- _INSTRUCTIONS FOR THE TASK_
Filter the listing so that only lines with the word "expressions" remain.

- _RECORDS FOR THIS EXERCISE_
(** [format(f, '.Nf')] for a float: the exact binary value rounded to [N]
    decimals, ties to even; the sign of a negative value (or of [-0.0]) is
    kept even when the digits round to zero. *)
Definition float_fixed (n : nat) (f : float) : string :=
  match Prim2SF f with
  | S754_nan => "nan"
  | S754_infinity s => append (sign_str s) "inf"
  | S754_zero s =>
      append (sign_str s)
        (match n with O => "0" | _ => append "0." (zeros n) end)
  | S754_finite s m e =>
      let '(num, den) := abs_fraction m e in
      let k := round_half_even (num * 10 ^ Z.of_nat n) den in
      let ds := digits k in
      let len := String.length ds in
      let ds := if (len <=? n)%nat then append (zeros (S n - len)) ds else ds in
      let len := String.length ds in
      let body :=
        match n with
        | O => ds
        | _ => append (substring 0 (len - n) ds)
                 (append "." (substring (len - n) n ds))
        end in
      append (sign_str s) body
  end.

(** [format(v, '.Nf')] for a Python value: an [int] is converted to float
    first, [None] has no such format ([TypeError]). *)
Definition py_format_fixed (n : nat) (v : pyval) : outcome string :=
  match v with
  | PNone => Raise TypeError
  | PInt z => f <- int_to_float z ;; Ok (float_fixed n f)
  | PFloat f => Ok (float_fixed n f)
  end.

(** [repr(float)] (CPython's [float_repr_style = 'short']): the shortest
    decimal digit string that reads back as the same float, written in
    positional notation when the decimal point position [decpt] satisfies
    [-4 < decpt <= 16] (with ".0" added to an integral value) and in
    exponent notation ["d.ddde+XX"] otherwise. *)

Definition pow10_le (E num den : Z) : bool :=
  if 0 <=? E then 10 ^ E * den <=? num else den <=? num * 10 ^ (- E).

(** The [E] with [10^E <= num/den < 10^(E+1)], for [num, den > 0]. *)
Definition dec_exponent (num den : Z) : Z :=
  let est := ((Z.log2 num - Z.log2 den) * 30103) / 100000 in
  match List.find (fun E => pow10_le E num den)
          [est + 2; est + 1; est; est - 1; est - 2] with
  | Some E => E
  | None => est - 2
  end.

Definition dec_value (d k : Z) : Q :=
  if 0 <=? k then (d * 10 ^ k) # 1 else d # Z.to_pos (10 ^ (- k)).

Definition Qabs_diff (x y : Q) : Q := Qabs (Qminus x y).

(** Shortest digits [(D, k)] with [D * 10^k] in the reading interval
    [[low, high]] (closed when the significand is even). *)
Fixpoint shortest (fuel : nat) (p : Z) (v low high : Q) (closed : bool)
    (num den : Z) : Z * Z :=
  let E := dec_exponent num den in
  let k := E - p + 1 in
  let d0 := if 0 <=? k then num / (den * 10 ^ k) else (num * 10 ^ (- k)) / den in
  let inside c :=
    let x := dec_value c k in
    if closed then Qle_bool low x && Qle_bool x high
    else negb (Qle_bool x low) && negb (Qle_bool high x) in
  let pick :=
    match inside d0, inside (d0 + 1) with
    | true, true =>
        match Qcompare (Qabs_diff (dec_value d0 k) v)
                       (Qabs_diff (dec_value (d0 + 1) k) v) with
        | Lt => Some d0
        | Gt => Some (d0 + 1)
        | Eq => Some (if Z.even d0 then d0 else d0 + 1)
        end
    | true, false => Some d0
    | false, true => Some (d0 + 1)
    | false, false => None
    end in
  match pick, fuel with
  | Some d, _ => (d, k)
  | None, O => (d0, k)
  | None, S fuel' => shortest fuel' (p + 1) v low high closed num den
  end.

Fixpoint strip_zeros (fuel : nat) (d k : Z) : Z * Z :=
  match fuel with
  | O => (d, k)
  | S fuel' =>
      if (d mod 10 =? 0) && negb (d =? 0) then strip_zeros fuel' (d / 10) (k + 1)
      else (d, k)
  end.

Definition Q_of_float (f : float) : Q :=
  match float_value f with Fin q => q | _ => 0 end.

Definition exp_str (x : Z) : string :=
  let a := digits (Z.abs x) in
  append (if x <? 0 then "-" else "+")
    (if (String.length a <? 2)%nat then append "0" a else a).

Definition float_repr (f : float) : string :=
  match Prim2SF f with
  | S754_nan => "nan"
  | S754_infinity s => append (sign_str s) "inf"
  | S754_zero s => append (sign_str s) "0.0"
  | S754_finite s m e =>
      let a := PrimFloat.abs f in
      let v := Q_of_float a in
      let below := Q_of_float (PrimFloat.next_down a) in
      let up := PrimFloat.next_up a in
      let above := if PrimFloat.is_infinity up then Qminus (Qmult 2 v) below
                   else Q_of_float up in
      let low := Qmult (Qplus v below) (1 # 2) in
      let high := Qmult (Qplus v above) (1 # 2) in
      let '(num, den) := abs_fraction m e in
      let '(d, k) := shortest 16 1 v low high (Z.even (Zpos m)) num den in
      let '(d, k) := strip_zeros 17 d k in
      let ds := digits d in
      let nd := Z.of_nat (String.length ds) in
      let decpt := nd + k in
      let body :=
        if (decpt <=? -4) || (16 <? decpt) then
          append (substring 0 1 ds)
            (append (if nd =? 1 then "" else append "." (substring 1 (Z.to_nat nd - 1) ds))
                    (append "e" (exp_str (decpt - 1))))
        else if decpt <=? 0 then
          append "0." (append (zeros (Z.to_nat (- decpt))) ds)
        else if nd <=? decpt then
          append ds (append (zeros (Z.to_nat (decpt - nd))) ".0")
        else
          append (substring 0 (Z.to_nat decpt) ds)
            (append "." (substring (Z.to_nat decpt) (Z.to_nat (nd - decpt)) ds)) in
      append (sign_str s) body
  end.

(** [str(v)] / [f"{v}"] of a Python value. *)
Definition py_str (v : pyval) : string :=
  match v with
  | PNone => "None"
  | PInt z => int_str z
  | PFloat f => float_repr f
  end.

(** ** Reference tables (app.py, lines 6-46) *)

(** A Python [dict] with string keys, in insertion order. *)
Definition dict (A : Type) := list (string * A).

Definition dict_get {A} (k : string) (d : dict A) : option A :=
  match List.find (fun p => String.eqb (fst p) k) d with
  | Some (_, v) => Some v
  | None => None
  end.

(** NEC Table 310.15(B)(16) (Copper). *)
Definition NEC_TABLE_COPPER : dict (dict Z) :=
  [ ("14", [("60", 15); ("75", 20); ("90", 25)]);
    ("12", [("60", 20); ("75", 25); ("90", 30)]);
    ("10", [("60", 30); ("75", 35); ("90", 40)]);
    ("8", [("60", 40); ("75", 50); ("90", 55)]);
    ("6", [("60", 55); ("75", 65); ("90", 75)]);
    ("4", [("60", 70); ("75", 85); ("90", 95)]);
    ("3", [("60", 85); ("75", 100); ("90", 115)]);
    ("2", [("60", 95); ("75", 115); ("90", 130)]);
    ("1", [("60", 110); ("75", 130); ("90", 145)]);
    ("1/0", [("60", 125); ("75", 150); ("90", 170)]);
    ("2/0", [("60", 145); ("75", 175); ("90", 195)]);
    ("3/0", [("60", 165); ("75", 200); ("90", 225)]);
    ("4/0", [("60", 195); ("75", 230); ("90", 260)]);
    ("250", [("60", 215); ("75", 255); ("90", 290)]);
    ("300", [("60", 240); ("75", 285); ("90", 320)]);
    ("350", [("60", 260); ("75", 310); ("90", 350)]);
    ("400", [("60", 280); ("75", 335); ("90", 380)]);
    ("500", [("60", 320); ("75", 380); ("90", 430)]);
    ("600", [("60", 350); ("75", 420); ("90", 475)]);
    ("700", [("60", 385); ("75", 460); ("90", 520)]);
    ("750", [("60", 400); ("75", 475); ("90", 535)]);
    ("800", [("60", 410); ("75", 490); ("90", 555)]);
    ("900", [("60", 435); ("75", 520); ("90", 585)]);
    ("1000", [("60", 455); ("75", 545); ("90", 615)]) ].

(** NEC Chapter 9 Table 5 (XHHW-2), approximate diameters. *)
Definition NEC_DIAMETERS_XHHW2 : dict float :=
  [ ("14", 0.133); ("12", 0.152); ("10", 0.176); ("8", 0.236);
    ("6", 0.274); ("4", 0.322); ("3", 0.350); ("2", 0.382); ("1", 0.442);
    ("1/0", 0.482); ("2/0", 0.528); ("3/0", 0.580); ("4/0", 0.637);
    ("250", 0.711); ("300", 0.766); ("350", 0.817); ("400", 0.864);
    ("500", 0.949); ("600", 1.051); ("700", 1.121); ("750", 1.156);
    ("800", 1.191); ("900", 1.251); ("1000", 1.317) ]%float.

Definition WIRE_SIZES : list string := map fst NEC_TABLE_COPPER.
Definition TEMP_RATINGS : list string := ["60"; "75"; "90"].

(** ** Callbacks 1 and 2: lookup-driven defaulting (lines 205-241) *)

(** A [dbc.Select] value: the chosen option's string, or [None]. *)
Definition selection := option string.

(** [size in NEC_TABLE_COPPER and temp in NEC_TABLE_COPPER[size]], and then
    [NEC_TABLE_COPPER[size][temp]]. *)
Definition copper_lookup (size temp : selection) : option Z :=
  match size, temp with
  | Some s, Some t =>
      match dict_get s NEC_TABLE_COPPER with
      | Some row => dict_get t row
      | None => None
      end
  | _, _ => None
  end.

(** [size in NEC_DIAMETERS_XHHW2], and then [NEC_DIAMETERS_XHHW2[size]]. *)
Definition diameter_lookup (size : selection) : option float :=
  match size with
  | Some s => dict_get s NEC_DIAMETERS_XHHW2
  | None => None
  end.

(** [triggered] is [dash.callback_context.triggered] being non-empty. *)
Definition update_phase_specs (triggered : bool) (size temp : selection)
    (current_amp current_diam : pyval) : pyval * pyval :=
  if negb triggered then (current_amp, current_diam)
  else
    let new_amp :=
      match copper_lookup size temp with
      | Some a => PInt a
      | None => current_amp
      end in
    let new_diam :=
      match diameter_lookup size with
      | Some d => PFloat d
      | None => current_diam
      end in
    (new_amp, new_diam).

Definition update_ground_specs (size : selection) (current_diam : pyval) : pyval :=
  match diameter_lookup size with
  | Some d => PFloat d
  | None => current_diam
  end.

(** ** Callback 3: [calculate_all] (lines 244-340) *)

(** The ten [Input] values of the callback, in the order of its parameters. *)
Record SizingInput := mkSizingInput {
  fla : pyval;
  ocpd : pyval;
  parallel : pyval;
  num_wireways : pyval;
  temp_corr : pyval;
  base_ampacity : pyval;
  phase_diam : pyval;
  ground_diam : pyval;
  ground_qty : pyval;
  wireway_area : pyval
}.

* * *

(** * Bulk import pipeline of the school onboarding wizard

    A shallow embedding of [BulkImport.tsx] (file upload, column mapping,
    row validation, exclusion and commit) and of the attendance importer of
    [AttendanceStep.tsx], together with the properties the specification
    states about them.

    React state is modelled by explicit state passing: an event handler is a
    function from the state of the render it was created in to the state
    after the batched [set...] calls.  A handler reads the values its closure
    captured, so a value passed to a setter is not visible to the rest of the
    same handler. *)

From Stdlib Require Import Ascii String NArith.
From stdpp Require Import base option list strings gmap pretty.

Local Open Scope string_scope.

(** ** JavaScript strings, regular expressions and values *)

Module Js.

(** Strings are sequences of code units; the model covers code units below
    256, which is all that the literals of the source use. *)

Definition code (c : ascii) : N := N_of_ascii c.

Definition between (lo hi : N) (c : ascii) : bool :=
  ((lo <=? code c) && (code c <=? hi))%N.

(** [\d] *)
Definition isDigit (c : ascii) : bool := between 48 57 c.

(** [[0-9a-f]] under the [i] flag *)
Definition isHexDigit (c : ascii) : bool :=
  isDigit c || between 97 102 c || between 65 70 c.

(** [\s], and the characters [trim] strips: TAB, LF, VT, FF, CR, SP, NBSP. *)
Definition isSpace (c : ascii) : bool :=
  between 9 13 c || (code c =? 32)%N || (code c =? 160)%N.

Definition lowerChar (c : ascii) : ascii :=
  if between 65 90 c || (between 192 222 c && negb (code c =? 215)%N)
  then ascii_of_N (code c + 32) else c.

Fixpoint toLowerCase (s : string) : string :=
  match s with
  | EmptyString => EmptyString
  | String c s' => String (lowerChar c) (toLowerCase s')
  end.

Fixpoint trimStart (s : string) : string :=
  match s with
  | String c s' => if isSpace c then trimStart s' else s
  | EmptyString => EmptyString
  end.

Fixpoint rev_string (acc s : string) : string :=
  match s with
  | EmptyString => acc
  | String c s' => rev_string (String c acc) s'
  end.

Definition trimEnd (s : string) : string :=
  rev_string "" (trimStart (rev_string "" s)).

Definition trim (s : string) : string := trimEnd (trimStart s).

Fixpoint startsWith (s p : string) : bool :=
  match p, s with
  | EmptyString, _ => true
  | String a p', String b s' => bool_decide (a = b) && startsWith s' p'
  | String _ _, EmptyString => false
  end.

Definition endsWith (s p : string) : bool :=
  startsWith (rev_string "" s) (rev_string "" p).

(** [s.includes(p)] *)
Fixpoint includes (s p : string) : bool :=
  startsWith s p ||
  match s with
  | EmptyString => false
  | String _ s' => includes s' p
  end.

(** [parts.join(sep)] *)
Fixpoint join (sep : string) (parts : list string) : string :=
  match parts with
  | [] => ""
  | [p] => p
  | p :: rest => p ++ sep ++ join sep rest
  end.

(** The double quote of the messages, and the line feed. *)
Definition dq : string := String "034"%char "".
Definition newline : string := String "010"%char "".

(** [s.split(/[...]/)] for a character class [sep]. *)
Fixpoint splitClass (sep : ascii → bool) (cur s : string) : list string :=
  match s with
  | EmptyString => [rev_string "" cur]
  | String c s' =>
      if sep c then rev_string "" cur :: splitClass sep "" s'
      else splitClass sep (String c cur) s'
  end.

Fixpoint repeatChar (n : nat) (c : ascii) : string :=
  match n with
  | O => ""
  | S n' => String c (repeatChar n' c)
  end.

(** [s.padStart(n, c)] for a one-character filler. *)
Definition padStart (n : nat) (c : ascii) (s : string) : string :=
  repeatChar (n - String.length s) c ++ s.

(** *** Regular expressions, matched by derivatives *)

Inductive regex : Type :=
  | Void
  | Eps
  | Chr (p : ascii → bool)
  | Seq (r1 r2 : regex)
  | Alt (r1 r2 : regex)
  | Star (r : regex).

---

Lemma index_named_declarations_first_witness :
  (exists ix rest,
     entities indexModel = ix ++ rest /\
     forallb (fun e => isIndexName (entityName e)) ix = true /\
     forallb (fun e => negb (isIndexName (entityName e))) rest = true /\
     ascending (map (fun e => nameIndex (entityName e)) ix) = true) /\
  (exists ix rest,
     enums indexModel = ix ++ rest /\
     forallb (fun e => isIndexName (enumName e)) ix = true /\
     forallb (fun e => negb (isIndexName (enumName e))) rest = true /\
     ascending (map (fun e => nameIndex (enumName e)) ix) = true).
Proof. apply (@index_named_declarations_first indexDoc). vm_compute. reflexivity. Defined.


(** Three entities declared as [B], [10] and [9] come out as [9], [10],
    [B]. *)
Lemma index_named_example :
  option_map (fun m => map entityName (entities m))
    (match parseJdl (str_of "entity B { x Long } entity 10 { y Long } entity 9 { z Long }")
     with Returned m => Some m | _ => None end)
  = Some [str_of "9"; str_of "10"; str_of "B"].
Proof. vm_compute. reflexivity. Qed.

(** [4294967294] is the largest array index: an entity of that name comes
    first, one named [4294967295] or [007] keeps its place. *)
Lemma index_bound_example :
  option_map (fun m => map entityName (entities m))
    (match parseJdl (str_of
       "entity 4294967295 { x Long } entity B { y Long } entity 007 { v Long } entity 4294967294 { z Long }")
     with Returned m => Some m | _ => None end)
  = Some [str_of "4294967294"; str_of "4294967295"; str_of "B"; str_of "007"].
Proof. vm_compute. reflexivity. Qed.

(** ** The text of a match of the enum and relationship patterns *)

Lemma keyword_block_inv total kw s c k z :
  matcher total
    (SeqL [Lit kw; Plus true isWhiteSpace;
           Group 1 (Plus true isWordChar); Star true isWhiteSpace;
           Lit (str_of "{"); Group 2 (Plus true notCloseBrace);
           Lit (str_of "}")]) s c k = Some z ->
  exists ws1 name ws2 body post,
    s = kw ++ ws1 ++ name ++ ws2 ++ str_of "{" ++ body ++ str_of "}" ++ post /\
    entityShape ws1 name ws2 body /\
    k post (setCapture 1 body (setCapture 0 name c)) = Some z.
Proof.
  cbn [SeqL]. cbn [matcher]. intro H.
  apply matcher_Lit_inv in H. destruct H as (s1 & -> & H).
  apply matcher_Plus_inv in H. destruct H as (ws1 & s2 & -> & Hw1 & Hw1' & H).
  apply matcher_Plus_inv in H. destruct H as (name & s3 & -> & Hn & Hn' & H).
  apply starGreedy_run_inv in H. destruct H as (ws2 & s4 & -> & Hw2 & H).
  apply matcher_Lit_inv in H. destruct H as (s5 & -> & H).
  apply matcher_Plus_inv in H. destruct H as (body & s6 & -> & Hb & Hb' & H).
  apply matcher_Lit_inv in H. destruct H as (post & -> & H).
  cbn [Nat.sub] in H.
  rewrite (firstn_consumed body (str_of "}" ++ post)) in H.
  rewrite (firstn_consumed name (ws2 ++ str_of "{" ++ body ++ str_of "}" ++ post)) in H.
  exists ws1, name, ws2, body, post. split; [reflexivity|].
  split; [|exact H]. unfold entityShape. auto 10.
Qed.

- _TASK SOLUTION_
(** ** JavaScript strings, regular expressions and values *)
(** *** Regular expressions, matched by derivatives *)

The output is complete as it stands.